Nemcik may file an amended complaint, not later than thirty days from the date of this order. Failure to do so, or failure to otherwise comply with this order, will result in dismissal with prejudice pursuant to Rule 41(b) of the Federal Rules of Civil Procedure, which means that Nemcik will not be allowed to pursue this action any further.

Nemcik may wish to consult the resources for pro se litigants on the Court's website, https://cand.uscourts.gov/pro-se. These materials include the manual, "Representing Yourself in Federal Court: A Handbook for Pro Se Litigants," which can be downloaded at https://cand.uscourts.gov/prosehandbook or obtained free of charge from the Clerk's office.

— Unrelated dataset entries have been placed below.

(** A hexadecimal escape. *)
Lemma step_hex pre c q cur l :
  repr cur l -> zlen l < max_size -> is_byte c ->
  exists cur', step_inq (pre ++ ([92; 120] ++ fmt_02x c) ++ q) cur (zlen pre)
      = Ok (Some (cur', InQ, false, zlen (pre ++ [92; 120] ++ fmt_02x c))) /\ repr cur' (l ++ [c]).
Proof.
  intros Hr Hm Hc. destruct (hex_facts c Hc) as (Hd1 & Hd2 & Hv). unfold fmt_02x. cbn [app].
  set (a := hex_lower (c / 16)) in *. set (b := hex_lower (c mod 16)) in *.
  set (line := pre ++ _). unfold step_inq, is_hex_escape.
  assert (rd line (zlen pre) = Ok 92) as -> by apply rd_here.
  assert (rd line (zlen pre + 1) = Ok 120) as -> by (unfold line; by rewrite rd_app_off by lia).
  assert (rd line (zlen pre + 2) = Ok a) as -> by (unfold line; by rewrite rd_app_off by lia).
  assert (rd line (zlen pre + 3) = Ok b) as -> by (unfold line; by rewrite rd_app_off by lia).
  cbn [mbind res_bind Z.eqb Pos.eqb negb]. rewrite Hd1. cbn [negb mbind res_bind]. rewrite Hd2. cbn [mbind res_bind].
  rewrite Hv. destruct (sdscatlen_spec cur l [c] Hr) as (cur' & -> & Hr'); [solve_wf|zlen_simpl; lia|]. cbn [mbind res_bind].
  exists cur'. split; [|done]. unfold line.
  replace (zlen pre + 3) with (zlen (pre ++ [92; 120; a])) by (zlen_simpl; lia).
  replace (pre ++ 92 :: 120 :: a :: b :: q) with ((pre ++ [92; 120; a]) ++ b :: q) by (by rewrite <- app_assoc).
  rewrite advance_here by (intros E0; rewrite E0 in Hd2; done). by rewrite <- app_assoc.
Qed.

(** An ordinary character. *)
Lemma step_char pre c q cur l :
  repr cur l -> zlen l < max_size -> is_byte c -> c <> 92 -> c <> 34 -> c <> 0 ->
  exists cur', step_inq (pre ++ c :: q) cur (zlen pre) = Ok (Some (cur', InQ, false, zlen (pre ++ [c]))) /\ repr cur' (l ++ [c]).
Proof.
  intros Hr Hm Hc H92 H34 H0. unfold step_inq, is_hex_escape. rewrite !rd_here. cbn [mbind res_bind].
  rewrite (proj2 (Z.eqb_neq c 92)) by done. cbn [negb mbind res_bind].
  rewrite (proj2 (Z.eqb_neq c 34)), (proj2 (Z.eqb_neq c 0)) by done. cbn [mbind res_bind].
  destruct (sdscatlen_spec cur l [c] Hr) as (cur' & -> & Hr'); [solve_wf|zlen_simpl; lia|]. cbn [mbind res_bind].
  exists cur'. split; [|done]. by rewrite advance_here.
Qed.

Lemma step_esc pre c q cur l :
  repr cur l -> zlen l < max_size -> is_byte c ->
  exists cur', step_inq (pre ++ esc c ++ q) cur (zlen pre) = Ok (Some (cur', InQ, false, zlen (pre ++ esc c))) /\ repr cur' (l ++ [c]).
Proof.
  intros Hr Hm Hc. unfold esc.
  destruct (Z.eqb_spec c 92) as [->|H92]; [by apply step_escape|]. cbn [orb].
  destruct (Z.eqb_spec c 34) as [->|H34]; [by apply step_escape|].
  destruct (Z.eqb_spec c 10) as [->|]; [by apply step_escape|].
  destruct (Z.eqb_spec c 13) as [->|]; [by apply step_escape|].
  destruct (Z.eqb_spec c 9) as [->|]; [by apply step_escape|].
  destruct (Z.eqb_spec c 7) as [->|]; [by apply step_escape|].
  destruct (Z.eqb_spec c 8) as [->|]; [by apply step_escape|].
  destruct (isprint c) eqn:Hp; [|by apply step_hex].
  apply step_char; try done. intros ->. done.
Qed.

Nemcik may also wish to seek assistance from the free Legal Help Center operated by the Bar Association of San Francisco. The Legal Help Center has two locations: 450 Golden Gate Avenue, 15th Floor, Room 2796, San Francisco, California, and 1301 Clay Street, 4th Floor, Room 470S, Oakland, California. Assistance is provided at both offices by appointment only.

IT IS SO ORDERED.

FootNotes


1. In the course of briefing this motion, Nemcik filed a sur-reply, ECF No. 16, without first seeking the Court's approval, contrary to Civil Local Rule 7-3(d). Because Nemcik is proceeding pro se, the Court construes this filing as a motion for leave to file a sur-reply, which the Court grants.
2. Because Nemcik's allegations are deficient even if Judge Fannin denied the requested accommodation, the Court does not reach Defendants' argument that Nemcik has not plausibly pleaded a willful disregard of her accommodation. ECF No. 11 at 16.
3. The Court does not reach Defendants' remaining arguments.